Automated systems are also in place to detect harmful content, however humans are still needed to identify and remove content flagged by users.
"We rely heavily on people to review suicide and self-injury and child exploitative content, and help improve the technology that proactively finds and removes identical or near-identical content that violates these policies," Guy Rosen, Facebook's Vice President of Integrity, wrote in a blog post.
"With fewer content reviewers, we took action on fewer pieces of content on both Facebook and Instagram for suicide and self-injury, and child nudity and sexual exploitation on Instagram."
Facebook said it has since brought "many reviewers" back online from home, while also bringing "a smaller number" back into the office where it is safe.
Despite the impact of the coronavirus pandemic, Facebook said it had made improvements in certain areas such as terrorism and hate speech.

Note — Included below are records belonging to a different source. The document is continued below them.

Lemma related_main_with repr_float poisson customer_count :
  related (main_with repr_float poisson customer_count)
          (main_with repr_float poisson customer_count).
Proof.
  unfold main_with, generate.
  apply related_bind; [|intros data; apply related_lift].
  apply related_bind; [apply related_generate_customers|intros customers].
  apply related_bind; [apply related_generate_products|intros products].
  apply related_bind; [apply related_generate_orders|intros orders].
  apply related_bind; [apply related_generate_order_details|intros details].
  apply related_bind; [apply related_generate_payments|intros payments].
  apply related_ret.
Qed.

(** C2, as the code has it: two runs from the same random state whose
    clocks show the same calendar day at every reading write the same five
    files, byte for byte (or end in the same exception). *)
Theorem same_seed_same_days_same_files repr_float poisson w1 w2 :
  same_days w1 w2 ->
  match main repr_float poisson w1, main repr_float poisson w2 with
  | Ok (files1, _), Ok (files2, _) => files1 = files2
  | Raise e1, Raise e2 => e1 = e2
  | _, _ => False
  end.
Proof.
  intros H. pose proof (related_main_with repr_float poisson 200 w1 w2 H) as R.
  unfold main. unfold alike in R.
  destruct (main_with repr_float poisson 200 w1) as [[f1 w1']|e1],
           (main_with repr_float poisson 200 w2) as [[f2 w2']|e2];
    try contradiction; [now destruct R|exact R].
Qed.

(** C2, as stated, fails: the same random state on the next day gives
    another [customers.csv]. *)
Lemma same_seed_next_day_other_files :
  match main Repr.repr no_poisson morning,
        main Repr.repr no_poisson next_morning with
  | Ok (files1, _), Ok (files2, _) =>
      String.eqb (customers_csv files1) (customers_csv files2) = false
  | _, _ => False
  end.
Proof. vm_compute. reflexivity. Qed.

Lemma same_seed_same_days_same_files_witness :
  same_days morning evening /\
  match main Repr.repr no_poisson morning,
        main Repr.repr no_poisson evening with
  | Ok (files1, _), Ok (files2, _) => files1 = files2
  | Raise e1, Raise e2 => e1 = e2
  | _, _ => False
  end.
Proof.
  assert (H : same_days morning evening).
  { split; [reflexivity|]. split; [reflexivity|]. intros i.
    do 9 (destruct i as [|i]; [vm_compute; reflexivity|]).
    vm_compute. reflexivity. }
  split; [exact H|].
  exact (same_seed_same_days_same_files Repr.repr no_poisson morning evening H).
Defined.

Lemma order_datetime_between_witness :
  generate no_poisson 3 morning
  = Ok ((demo_customers, demo_products, demo_orders, demo_details,
         demo_payments), after_payments) /\
  forall o, o ∈ demo_orders ->
    exists c, c ∈ demo_customers /\
      Customer.customer_id c = Order.customer_id o /\
      (Customer.signup_date c + 1) * Datetime.day_us
      <= Order.order_datetime o /\
      Datetime.date (Order.order_datetime o)
      <= Datetime.date (clock_now after_payments).
Proof.
  assert (H : generate no_poisson 3 morning
              = Ok ((demo_customers, demo_products, demo_orders,
                     demo_details, demo_payments), after_payments))
    by (vm_compute; reflexivity).
  split; [exact H|].
  exact (order_datetime_between no_poisson 3 morning _ _ _ _ _ _ H).
Defined.

Lemma generate_orders_ids_then_sort_witness :
  generate_orders no_poisson demo_customers (Float (lit 25 10)) after_products
  = Ok (demo_orders, after_orders) /\
  exists generated counts,
    orders_loop no_poisson demo_customers (Float (lit 25 10)) 1 after_products
    = Ok (generated, after_orders) /\
    Order.order_id <$> generated = seqZ 1 (Z.of_nat (length generated)) /\
    length counts = length demo_customers /\
    Forall (fun n => (1 <= n)%nat) counts /\
    Order.customer_id <$> generated
    = mjoin (zip_with (fun n c => replicate n (Customer.customer_id c))
               counts demo_customers) /\
    demo_orders = sort_by_datetime generated /\
    Permutation generated demo_orders /\
    Sorted datetime_le demo_orders /\
    Permutation (Order.order_id <$> demo_orders)
                (seqZ 1 (Z.of_nat (length demo_orders))).
Proof.
  assert (H : generate_orders no_poisson demo_customers (Float (lit 25 10))
                after_products = Ok (demo_orders, after_orders))
    by (vm_compute; reflexivity).
  split; [exact H|].
  exact (generate_orders_ids_then_sort _ _ _ _ _ _ H).
Defined.

Lemma order_lines_distinct_products_witness :
  NoDup (Order.order_id <$> demo_orders) /\
  NoDup (Product.product_id <$> demo_products) /\
  generate_order_details demo_orders demo_products after_orders
  = Ok (demo_details, after_details) /\
  exists blocks,
    details_loop demo_products demo_orders 1 after_orders
    = Ok (blocks, after_details) /\
    demo_details = concat (snd <$> blocks) /\
    Forall2 (fun o b =>
      lines_of o demo_details = snd b /\
      1 <= fst b /\
      Z.of_nat (length (lines_of o demo_details))
      = Z.min (fst b) (Z.of_nat (length demo_products)) /\
      NoDup (OrderDetail.product_id <$> lines_of o demo_details))
      demo_orders blocks.
Proof.
  assert (H1 : NoDup (Order.order_id <$> demo_orders))
    by (apply (bool_decide_unpack _); vm_compute; reflexivity).
  assert (H2 : NoDup (Product.product_id <$> demo_products))
    by (apply (bool_decide_unpack _); vm_compute; reflexivity).
  assert (H3 : generate_order_details demo_orders demo_products after_orders
               = Ok (demo_details, after_details))
    by (vm_compute; reflexivity).
  split; [exact H1|]. split; [exact H2|]. split; [exact H3|].
  exact (order_lines_distinct_products _ _ _ _ _ H1 H2 H3).
Defined.

Lemma every_order_has_lines_and_one_payment_witness :
  demo_products <> [] /\
  generate_order_details demo_orders demo_products after_orders
  = Ok (demo_details, after_details) /\
  (forall o, o ∈ demo_orders -> lines_of o demo_details <> []) /\
  forall w2,
    generate_payments demo_orders demo_details w2 <> Raise KeyError /\
    forall payments w3,
      generate_payments demo_orders demo_details w2 = Ok (payments, w3) ->
      Payment.order_id <$> payments = Order.order_id <$> demo_orders /\
      Payment.payment_id <$> payments
      = seqZ 1 (Z.of_nat (length demo_orders)).
Proof.
  assert (H1 : demo_products <> []) by discriminate.
  assert (H2 : generate_order_details demo_orders demo_products after_orders
               = Ok (demo_details, after_details))
    by (vm_compute; reflexivity).
  split; [exact H1|]. split; [exact H2|].
  exact (every_order_has_lines_and_one_payment _ _ _ _ _ H1 H2).
Defined.

(** ** The top-spender query *)

Lemma SFcompare_antisym a b :
  SFcompare b a = CompOpp <$> SFcompare a b.
Proof.
  destruct a as [sa|sa| |sa ma ea], b as [sb|sb| |sb mb eb]; cbn;
    try reflexivity; try (now destruct sa); try (now destruct sb);
    try (now destruct sa, sb).
  assert (Hm : Pos.compare_cont Eq mb ma
               = CompOpp (Pos.compare_cont Eq ma mb))
    by (now rewrite Pos.compare_cont_antisym).
  rewrite (Z.compare_antisym ea eb), Hm.
  destruct sa, sb; try reflexivity; f_equal;
    destruct (ea ?= eb); cbn; try reflexivity;
    now rewrite ?CompOpp_involutive.
Qed.

Lemma SFcompare_defined a b :
  a <> S754_nan -> b <> S754_nan -> exists c, SFcompare a b = Some c.
Proof.
  intros Ha Hb.
  destruct a as [sa|sa| |sa ma ea], b as [sb|sb| |sb mb eb]; try congruence;
    cbn; eauto.
Qed.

This was due to technological improvements of its moderation system, which allowed Facebook to take action on 8.7 million terrorist-related posts in the latest quarter compared to 6.3m in the previous quarter.
Facebook also cracked down on misinformation relating to Covid-19, such as conspiracy theories linking the virus to the roll-out of 5G networks.
"In the past months, we've prioritised work around harmful content related to Covid-19 that could put people at risk," Mr Rosen told reporters during a press call on Tuesday.
"If some misinformation poses imminent harm, we remove it. So from April through June, we removed over 7 million pieces of harmful Covid-19 misinformation from Facebook and Instagram."
Warning labels were also placed on certain posts that contained misleading or false information about coronavirus.
Facebook has recently joined other tech platforms by flagging posts shared by US President Donald Trump for breaking its rules relating to misinformation, though these were not covered within the timeframe of the report.
"As the Covid-19 pandemic evolves, we'll continue adapting our content review process and working to improve our technology and bring more reviewers back online," the report concluded.